## Study material:
(* ===== verification/ModuleTranslatorInv.v ===== *)
(** * What translation establishes

    The invariant of the translator: the counters of imported entities and the
    initializers match the entity maps, escaping functions are numbered without
    gaps or repetitions, and whatever needs a function reference at run time has
    one.  These are the facts the rest of the virtual machine assumes of a
    [TranslatedModule]. *)
From stdpp Require Import base list gmap option strings numbers.
From S2P Require Import Prelude Types TypeTrace Module ModuleTypes VMVal ConstEval ModuleTranslator.
Local Open Scope Z_scope.

(** ** Escaping functions *)
Definition escaping_at (m : TranslatedModule) (i : Z) : Prop :=
  exists f, pm_get (functions m) i = Some f /\ is_escaping f = true.

(** The reference indices in use. *)
Definition escaped_refs (fs : list FunctionDesc) : list Z :=
  omap (fun f => if is_escaping f then Some (func_ref f) else None) fs.

(** Every function a constant expression refers to is escaping. *)
Definition refs_escape (m : TranslatedModule) (e : ConstExpr) : Prop :=
  forall f, RefFunc f ∈ ops e -> escaping_at m f.

Definition initial_escape (m : TranslatedModule) (v : TableInitialValue) : Prop :=
  match v with TableInitialValue_RefNull => True | TableInitialValue_ConstExpr e => refs_escape m e end.

(** Every function that the expressions of an element segment refer to is
    escaping; nothing is promised of functions listed by index. *)
Definition elements_escape (m : TranslatedModule) (e : TableSegmentElements) : Prop :=
  match e with TSE_Functions _ => True | TSE_Expressions es => Forall (refs_escape m) es end.

(** Number of entities of a module. *)
Definition total (m : TranslatedModule) : Z :=
  pm_len (functions m) + pm_len (tables m) + pm_len (memories m) + pm_len (globals m).

(** [n] is the number of interned types. *)
Record mod_inv (n : Z) (m : TranslatedModule) : Prop := {
  mi_types : Forall (fun i => 0 <= i < n) (types m);
  mi_funcs : 0 <= num_imported_functions m <= pm_len (functions m);
  mi_memories : 0 <= num_imported_memories m <= pm_len (memories m);
  mi_tables : 0 <= num_imported_tables m;
  mi_globals : 0 <= num_imported_globals m;
  mi_initial : pm_len (initial_values (table_initializers m)) = pm_len (tables m) - num_imported_tables m;
  mi_ginit : pm_len (global_initializers m) = pm_len (globals m) - num_imported_globals m;
  mi_escaped : 0 <= num_escaped_functions m;
  mi_refs : escaped_refs (functions m) ≡ₚ seqZ 0 (num_escaped_functions m);
  mi_exports : forall s i, (s, Ent_Function i) ∈ exports m -> escaping_at m i;
  mi_gescape : Forall (refs_escape m) (global_initializers m);
  mi_tescape : Forall (initial_escape m) (initial_values (table_initializers m));
  mi_active : Forall (fun s => elements_escape m (ts_elements s)) (segments (table_initializers m));
  mi_passive : map_Forall (fun _ => elements_escape m) (passive_table_initializers m) }.

(** The entity maps only grow, by at most [k], nothing stops escaping, and the
    type index space stays. *)
Record grows (k : Z) (m m' : TranslatedModule) : Prop := {
  gw_total : total m' <= total m + k;
  gw_escaping : forall j, escaping_at m j -> escaping_at m' j;
  gw_types : types m' = types m }.

Lemma grows_refl m : grows 0 m m.
Proof. split; [lia|done..]. Qed.
Lemma grows_trans k k' m1 m2 m3 : grows k m1 m2 -> grows k' m2 m3 -> grows (k + k') m1 m3.
Proof. intros [? ? ?] [? ? ?]. split; [lia|auto|congruence]. Qed.
Lemma grows_weaken k k' m m' : k <= k' -> grows k m m' -> grows k' m m'.
Proof. intros ? [? ? ?]. split; [lia|done..]. Qed.

Lemma refs_escape_mono m m' e : (forall j, escaping_at m j -> escaping_at m' j) -> refs_escape m e -> refs_escape m' e.
Proof. intros H Hr f Hf. auto. Qed.
Lemma initial_escape_mono m m' v : (forall j, escaping_at m j -> escaping_at m' j) -> initial_escape m v -> initial_escape m' v.
Proof. destruct v; [done|]. apply refs_escape_mono. Qed.
Lemma elements_escape_mono m m' e : (forall j, escaping_at m j -> escaping_at m' j) -> elements_escape m e -> elements_escape m' e.
Proof. intros H. destruct e; [done|]. intros Hf. eapply list.Forall_impl; [exact Hf|]. intros x. by apply refs_escape_mono. Qed.

(** The segments of a module whose functions still escape. *)
Lemma segments_escape_mono m m' l (p : gmap Z TableSegmentElements) : (forall j, escaping_at m j -> escaping_at m' j) ->
  Forall (fun s => elements_escape m (ts_elements s)) l -> map_Forall (fun _ : Z => elements_escape m) p ->
  Forall (fun s => elements_escape m' (ts_elements s)) l /\ map_Forall (fun _ => elements_escape m') p.
Proof.
  intros H Hl Hp. split.
  - eapply list.Forall_impl; [exact Hl|]. intros x. by apply elements_escape_mono.
  - intros i x Hx. eapply elements_escape_mono; [exact H|by eapply Hp].
Qed.

(** Handlers that leave functions and their references alone. *)
Lemma mod_inv_default n : mod_inv n default_module.
Proof.
  split; cbn; try (unfold pm_len; cbn; lia); try constructor; [by intros s i ?%not_elem_of_nil|apply map_Forall_empty].
Qed.

(** *** Flagging *)
Lemma escaped_refs_flag fs i f index : fs !! i = Some f -> is_escaping f = false -> index < reserved_value ->
  escaped_refs (<[i := mkFunctionDesc (signature f) index]> fs) ≡ₚ index :: escaped_refs fs.
Proof.
  intros Hi Hf Hidx. rewrite <- (take_drop_middle fs i f Hi) at 2. unfold escaped_refs.
  rewrite insert_take_drop by (by eapply lookup_lt_Some). rewrite !omap_app. cbn.
  rewrite Hf. unfold is_escaping, is_reserved_value. cbn. rewrite (proj2 (Z.eqb_neq _ _)) by lia. cbn.
  by rewrite Permutation_middle.
Qed.

Lemma flag_ok dbg n m i m' : mod_inv n m -> flag_func_as_escaped dbg m i = Ok m' ->
  mod_inv n m' /\ grows 0 m m' /\ escaping_at m' i.
Proof.
  intros Hinv. unfold flag_func_as_escaped. intros (f & Hf & H)%bind_ok. unfold pm_index in Hf. apply unwrap_ok in Hf.
  destruct (is_escaping f) eqn:He.
  { injection H as <-. split; [done|]. split; [apply grows_refl|]. by exists f. }
  apply bind_ok in H as ([] & _ & H). apply bind_ok in H as (k & [-> Hk]%add_ok & [= <-]).
  destruct Hinv as [H1 H2 H3 H4 H5 H6 H7 H8 H9 H10 H11 H12 H13 H14].
  pose proof (pm_get_range _ _ _ Hf) as Hr.
  assert (Hlt : num_escaped_functions m < reserved_value) by (unfold reserved_value; lia).
  set (f' := mkFunctionDesc (signature f) (num_escaped_functions m)).
  assert (Hnew : is_escaping f' = true)
    by (unfold is_escaping, is_reserved_value; cbn; by rewrite (proj2 (Z.eqb_neq _ _)) by lia).
  set (m' := set_num_escaped_functions _ _).
  assert (Hmono : forall j, escaping_at m j -> escaping_at m' j).
  { intros j (g & Hg & Hge). destruct (decide (i = j)) as [->|Hne].
    - exists f'. split; [|done]. cbn. by apply pm_get_set_eq.
    - exists g. split; [|done]. cbn. rewrite pm_get_set_ne by (done || lia). done. }
  split; [|split].
  - split; cbn; rewrite ?pm_len_set; try done; try lia.
    + unfold pm_set. unfold pm_get in Hf. destruct (0 <=? i) eqn:H0; [|done].
      etransitivity; [by apply (escaped_refs_flag _ _ f)|]. rewrite H9. rewrite seqZ_app by lia.
      cbn. rewrite Permutation_app_comm. cbn. by rewrite Z.add_0_l.
    + intros s j Hj. apply Hmono. eauto.
    + eapply list.Forall_impl; [exact H11|]. intros e. by apply refs_escape_mono.
    + eapply list.Forall_impl; [exact H12|]. intros e. by apply initial_escape_mono.
    + by eapply segments_escape_mono.
    + by eapply segments_escape_mono.
  - split; [unfold total; cbn; rewrite pm_len_set; lia|done..].
  - exists f'. split; [|done]. cbn. by apply pm_get_set_eq.
Qed.

Lemma flag_all_ok dbg n l m m' : mod_inv n m -> foldM (flag_func_as_escaped dbg) l m = Ok m' ->
  mod_inv n m' /\ grows 0 m m' /\ forall f, f ∈ l -> escaping_at m' f.
Proof.
  revert m; induction l as [|i l IH]; cbn [foldM]; intros m Hinv H.
  - injection H as <-. split; [done|]. split; [apply grows_refl|]. by intros f ?%not_elem_of_nil.
  - destruct (flag_func_as_escaped dbg m i) as [m1| |] eqn:Hf; [|done..].
    destruct (flag_ok _ _ _ _ _ Hinv Hf) as (Hi1 & Hg1 & He1). destruct (IH m1 Hi1 H) as (Hi2 & Hg2 & He2).
    split; [done|]. split; [exact (grows_trans _ _ _ _ _ Hg1 Hg2)|]. intros f [->|Hin]%elem_of_cons; [|auto].
    by apply (gw_escaping _ _ _ Hg2).
Qed.

(** *** Constant expressions *)
Lemma from_wasmparser_loop_refs iter ops0 esc0 ops1 esc1 :
  from_wasmparser_loop iter ops0 esc0 = Ok (ops1, esc1) ->
  (forall f, RefFunc f ∈ ops0 -> f ∈ esc0) -> forall f, RefFunc f ∈ ops1 -> f ∈ esc1.
Proof.
  revert ops0 esc0; induction iter as [|x iter IH]; intros ops0 esc0; cbn [from_wasmparser_loop].
  - intros [= <- <-] H f. apply H.
  - destruct x as [e|[op off]]; [done|]. intros Hl H.
    assert (Hstep : forall cop, op_from_wasmparser op off = Ok cop ->
      forall f, RefFunc f ∈ ops0 ++ [cop] -> f ∈ match op with O_RefFunc f => esc0 ++ [f] | _ => esc0 end).
    { intros cop Hc f [Hf|Hf%list_elem_of_singleton]%elem_of_app.
      - apply H in Hf. destruct op; try done. apply elem_of_app. by left.
      - subst cop. destruct op; try discriminate Hc. injection Hc as <-. apply elem_of_app. right. by apply list_elem_of_singleton. }
    assert (Hgo : (cop ← op_from_wasmparser op off;
        from_wasmparser_loop iter (ops0 ++ [cop]) match op with O_RefFunc f => esc0 ++ [f] | _ => esc0 end) = Ok (ops1, esc1) ->
        forall f, RefFunc f ∈ ops1 -> f ∈ esc1).
    { intros (cop & Hc & Hr)%bind_ok. eapply IH; [exact Hr|]. by apply Hstep. }
    destruct op; try (by apply Hgo). destruct iter; [|by apply Hgo]. injection Hl as <- <-. exact H.
Qed.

## Task description:
Give back precisely the lines above that start at the line containing "set (m' := set_num_escaped_functions _ _)." and end at the line containing "apply Hmono. eauto.", inclusive. No other lines belong in the output.

## Exercise result:
  set (m' := set_num_escaped_functions _ _).
  assert (Hmono : forall j, escaping_at m j -> escaping_at m' j).
  { intros j (g & Hg & Hge). destruct (decide (i = j)) as [->|Hne].
    - exists f'. split; [|done]. cbn. by apply pm_get_set_eq.
    - exists g. split; [|done]. cbn. rewrite pm_get_set_ne by (done || lia). done. }
  split; [|split].
  - split; cbn; rewrite ?pm_len_set; try done; try lia.
    + unfold pm_set. unfold pm_get in Hf. destruct (0 <=? i) eqn:H0; [|done].
      etransitivity; [by apply (escaped_refs_flag _ _ f)|]. rewrite H9. rewrite seqZ_app by lia.
      cbn. rewrite Permutation_app_comm. cbn. by rewrite Z.add_0_l.
    + intros s j Hj. apply Hmono. eauto.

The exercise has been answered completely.